Questo divario tra dati lordi e dati in valore aggiunto non riguarda solo Apple. In generale, diversi studi (Johnson e Noguera 2012; OCSE-WTO 2013; Koopman et al. 2014) mostrano che le misure tradizionali esagerano sensibilmente gli squilibri bilaterali. Ad esempio, il disavanzo USA-Cina risulta inferiore del 30–40% se misurato in termini di valore aggiunto (dati mid-2000), poiché una quota significativa del contenuto delle importazioni “cinesi” proviene in realtà da fornitori di terze economie. Secondo le stime OCSE TiVA, in media circa un terzo del valore delle esportazioni cinesi verso gli USA è costituito da valore estero (input importati). Pertanto, le statistiche lorde attribuiscono alla Cina anche il valore generato da paesi come Corea, Giappone, Taiwan o dagli stessi Stati Uniti (componenti inviati in Cina per l’assemblaggio). Il World Input-Output Database (WIOD) e gli indicatori di Trade in Value Added (TiVA) dell’OCSE-WTO confermano questa realtà, ridistribuendo i surplus e disavanzi bilaterali in modo più accurato lungo la filiera produttiva globale. Importante sottolineare che la misura del disavanzo totale USA verso il mondo non cambia passando dai dati lordi a quelli in valore aggiunto, ma cambia la sua ripartizione tra paesi partner. In particolare, il deficit con i paesi finali assemblatori (come la Cina) tende a ridursi, mentre aumentano i disavanzi verso i fornitori di componenti a monte (spesso economie avanzate o altri emergenti). Le tradizionali statistiche commerciali, focalizzandosi sui flussi lordi, dipingono dunque un quadro distorto dell’origine degli squilibri. Come nota un rapporto WTO, c’è il rischio che misure protezionistiche vengano indirizzate verso i paesi sbagliati, ossia quelli a fine catena (esportatori dell’ultimo bene) anziché quelli che effettivamente catturano gran parte del valore.
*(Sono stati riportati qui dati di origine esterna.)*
(** ** Push envelopes *)

Inductive PushTargetType := TargetUnspecified | TargetAll | TargetUsers | TargetDevices.

(** [common::PushOptions] *)
Record EnvelopeOptions := mkEnvelopeOptions { eo_require_ack : bool; eo_priority : Z; eo_expire_at : option Z }.

Record AckPayload := mkAckPayload {
  ap_conversation_id : string;
  ap_ack_type : string;
  ap_ack_at : Z;
  ap_message_id : string;
  ap_seq : Z;
}.

Record NotificationPayload := mkNotificationPayload {
  np_notification_id : string;
  np_title : string;
  np_body : string;
  np_icon : string;
  np_sound : string;
  np_click_action : string;
  np_created_at : Z;
  np_attributes : gmap string string;
}.

Record SystemPayload := mkSystemPayload {
  sp_title : string;
  sp_content : string;
  sp_created_at : Z;
  sp_attributes : gmap string string;
}.

(** [push_envelope::Payload] *)
Inductive EnvelopePayload :=
  | EnvAck (p : AckPayload)
  | EnvNotification (p : NotificationPayload)
  | EnvCustom (p : CustomData)
  | EnvCapability (p : CapabilityPacket)
  | EnvSystem (p : SystemPayload).

Record PushEnvelope := mkEnvelope {
  envelope_id : string;
  env_tenant_id : string;
  env_target_type : wire PushTargetType;
  env_target_user_ids : list string;
  env_target_device_ids : list string;
  env_options : option EnvelopeOptions;
  env_payload : option EnvelopePayload;
  env_headers : gmap string string;
}.

Definition gateway_options (options : option EnvelopeOptions) (device_ids : list string) : option PushOptions :=
  match options, device_ids with
  | None, [] => None
  | _, _ => Some (mkPushOptions (from_option eo_require_ack false options) (from_option eo_priority 5 options)
                    (default 0 (o ← options; eo_expire_at o)) false device_ids [])
  end.

Definition ack_from_payload (envelope_id : string) (p : AckPayload) : PushAck :=
  mkPushAck envelope_id (ap_ack_at p) (ap_message_id p) (ap_seq p)
    (<["ack_type" := ap_ack_type p]> {[ "conversation_id" := ap_conversation_id p ]}).

Definition attribute (k v : string) (m : gmap string string) : gmap string string :=
  if Str.is_empty v then m else <[k := v]> m.

Definition notification_from_payload (p : NotificationPayload) : NotificationMessage :=
  mkNotification KindCustom (np_notification_id p) (np_title p) (np_body p) (np_created_at p)
    (attribute "click_action" (np_click_action p) (attribute "sound" (np_sound p) (attribute "icon" (np_icon p) (np_attributes p)))).

Definition notification_from_system (fresh : string) (p : SystemPayload) : NotificationMessage :=
  mkNotification KindSystem ("system-" +:+ fresh) (sp_title p) (sp_content p) (sp_created_at p) (sp_attributes p).

(** [push_task_payload]: the request of the task and the id of its message; the kind of the
    task is that of the request. *)
Definition push_task_payload (fresh : string) (envelope : PushEnvelope) (users : list string)
    : result (PushRequest * string) :=
  let options := gateway_options (env_options envelope) (env_target_device_ids envelope) in
  let id := envelope_id envelope in
  match env_payload envelope with
  | None => Err (flare_err InvalidParameter "push envelope payload missing")
  | Some (EnvAck p) => Ok (RAck (mkPushAckRequest users (Some (ack_from_payload id p)) options), id)
  | Some (EnvNotification p) =>
      Ok (RNotification (mkPushNotification users (Some (notification_from_payload p)) options),
          if Str.is_empty (np_notification_id p) then id else np_notification_id p)
  | Some (EnvCustom p) =>
      Ok (RCustom (mkPushCustom users (Some p) options),
          if Str.is_empty (custom_type p) then id else id +:+ ":" +:+ custom_type p)
  | Some (EnvCapability p) =>
      Ok (RCapability (mkPushCapability users (Some p) options),
          match correlation_id p with Some c => if Str.is_empty c then id else c | None => id end)
  | Some (EnvSystem p) =>
      Ok (RNotification (mkPushNotification users (Some (notification_from_system fresh p)) options), id)
  end.

Definition unsupported_push_target {A} (target : string) : result A :=
  Err (flare_err InvalidParameter ("push target type `" +:+ target +:+ "` is not supported")).

(** ** The router *)

Record NotifyPreference := mkPreference { pref_muted : bool; pref_mention_only : bool }.

(** [NotifyPreference::default()] *)
Definition no_preference : NotifyPreference := mkPreference false false.

Record NotifyPolicyRepository := mkPolicy {
  preferences_for : Ctx -> string -> list string -> result (gmap string NotifyPreference);
  all_participants : Ctx -> string -> nat -> result (option (gmap string NotifyPreference));
}.

Definition ONLINE_FANOUT_CHUNK : nat := 1000.

(** [slice::chunks] *)
Fixpoint chunks_fuel {A} (fuel n : nat) (l : list A) : list (list A) :=
  match fuel, l with
  | S fuel, _ :: _ => take n l :: chunks_fuel fuel n (drop n l)
  | _, _ => []
  end.
Definition chunks {A} (n : nat) (l : list A) : list (list A) := chunks_fuel (length l) n l.

Section Router.
Context {Bytes : Type} `{PushCodec Bytes}.

Definition payload_has_mobile_alert (kind : wire PushTaskPayloadKind) (payload : Bytes) : bool :=
  match kind with
  | Some TaskMessage =>
      match decode_message payload with Some r => existsb message_has_mobile_alert (pm_messages r) | None => false end
  | Some TaskEvent =>
      match decode_event payload with Some r => existsb event_has_mobile_alert (pr_events r) | None => false end
  | Some TaskNotification | Some TaskCustom => true
  | _ => false
  end.

Definition event_message (e : PushEvent) : option Message :=
  match pe_payload e with Some (EvMessage m) => Some m | _ => None end.

Definition mention_targets (kind : wire PushTaskPayloadKind) (payload : Bytes) : MentionTargets :=
  let message :=
    match payload_kind_of kind with
    | TaskMessage => r ← decode_message payload; head (pm_messages r)
    | TaskEvent => r ← decode_event payload; head (omap event_message (pr_events r))
    | _ => None
    end in
  match message with
  | None => unknown_mentions
  | Some m =>
      match content m with
      | None => unknown_mentions
      | Some None => mkMentions false ∅ false
      | Some (Some c) => collect_mentions c (mkMentions false ∅ false)
      end
  end.

Definition request_name (k : PushTaskPayloadKind) : string :=
  match k with
  | TaskMessage => "PushMessageRequest" | TaskEvent => "PushEventRequest"
  | TaskNotification => "PushNotificationRequest" | TaskAck => "PushAckRequest"
  | TaskCustom => "PushCustomRequest" | TaskCapability => "PushCapabilityRequest"
  | TaskUnspecified => ""
  end.

Definition rewrite_push_payload_user_ids (kind : wire PushTaskPayloadKind) (payload : Bytes) (users : list string)
    : result Bytes :=
  match payload_kind_of kind with
  | TaskUnspecified => Err (flare_err InvalidParameter "PushTaskPayloadKind unspecified")
  | k =>
      match decode_request k payload with
      | Some r => Ok (encode_request (with_recipients users r))
      | None => Err (flare_err InvalidParameter ("decode " +:+ request_name k +:+ " failed"))
      end
  end.

Record PushTaskTemplate := mkTemplate {
  tpl_message_id : string;
  tpl_conversation_id : string;
  tpl_tenant_id : string;
  tpl_priority : Z;
  tpl_expire_at : option Z;
  tpl_payload : Bytes;
  tpl_headers : gmap string string;
  tpl_kind : wire PushTaskPayloadKind;
}.

Definition task_of (t : PushTaskTemplate) (user : string) (payload : Bytes) : PushTaskEnvelope Bytes :=
  mkTask _ user (tpl_message_id t) (tpl_conversation_id t) (tpl_tenant_id t) (tpl_priority t) (tpl_expire_at t)
    payload (tpl_headers t) (tpl_kind t).

(** [PendingPushTask]: the key, the encoded task, and whether it is an online task. *)
Record PendingPushTask := mkPendingTask { pt_key : string; pt_payload : Bytes; pt_online : bool }.

(** A task the broker has accepted, with the context it was published in. *)
Record Published := mkPublished { pub_ctx : Ctx; pub_task : PendingPushTask }.

(** A timer that will send the merged ping of a conversation. *)
Record Timer := mkTimer { timer_ctx : Ctx; timer_key : CoalesceKey; timer_delay : Z }.

Record World := mkWorld { published : list Published; coalescer : CoalesceState; timers : list Timer }.

Record RouterPorts := mkPorts {
  online_statuses : Ctx -> list string -> result (gmap string bool);
  online_user_ids : Ctx -> string -> result (list string);
  notify_policy : option NotifyPolicyRepository;
  (** the window of [conversation_ping_coalescer], if there is one *)
  coalesce_window : option Z;
  offline_fanout_member_cap : nat;
}.

Context (ports : RouterPorts) (fault : schedule).

Abbreviation M := (db World).

(** [publish_online_task], [publish_offline_task] of the publisher *)
Definition publish_task (ctx : Ctx) (t : PendingPushTask) : M unit :=
  match decode_task (pt_payload t) with
  | None => lift_r (Err (flare_err InternalError "decode PushTaskEnvelope failed"))
  | Some _ =>
      write fault (flare_err InternalError "mq publish failed")
        (fun w => mkWorld (published w ++ [mkPublished ctx t]) (coalescer w) (timers w))
  end.

Definition publish_error (online : bool) : FlareError :=
  flare_err ServiceUnavailable
    (if online then "Failed to publish online push task" else "Failed to publish offline push task").

(** All tasks are published; the first error is returned after them. *)
Fixpoint publish_all (ctx : Ctx) (tasks : list PendingPushTask) : M unit :=
  match tasks with
  | [] => mret ()
  | t :: tasks =>
      on_result (publish_task ctx t) (fun _ => publish_all ctx tasks)
        (fun _ => on_result (publish_all ctx tasks) (fun _ => lift_r (Err (publish_error (pt_online t))))
                    (fun _ => lift_r (Err (publish_error (pt_online t)))))
  end.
Nel caso di Apple, gli scambi intra-firm e la frammentazione globale fanno sì che i dati del commercio tradizionale sottostimino fortemente l’export effettivo americano di valore aggiunto. Quando Apple vende un iPhone all’estero per, diciamo, 500 dollari, solo una frazione minima di quel valore risulta come export USA nelle statistiche (tipicamente il valore di eventuali componenti fisiche provenienti dagli USA, ad esempio ~$10). Tutto il resto viene attribuito ad altri paesi: circa $170 come export cinese (pari al costo finale di assemblaggio e componenti asiatiche), e oltre $150 suddivisi fra i vari paesi fornitori di componentistica. Apple incassa circa $321 di pura valorizzazione intangibile (marca, tecnologia, margine commerciale) da ogni iPhone venduto all’estero, ma questa cifra non viene registrata come esportazione USA di beni né di servizi. Il fenomeno è noto come “missing exports”: valore aggiunto creato da imprese americane all’estero che sfugge alla contabilizzazione commerciale. Di fatto, come ha sottolineato Xing (2017), il sistema attuale registra solo il movimento fisico dei beni attraverso le frontiere, ignorando l’export di proprietà intellettuale incorporata in quei beni.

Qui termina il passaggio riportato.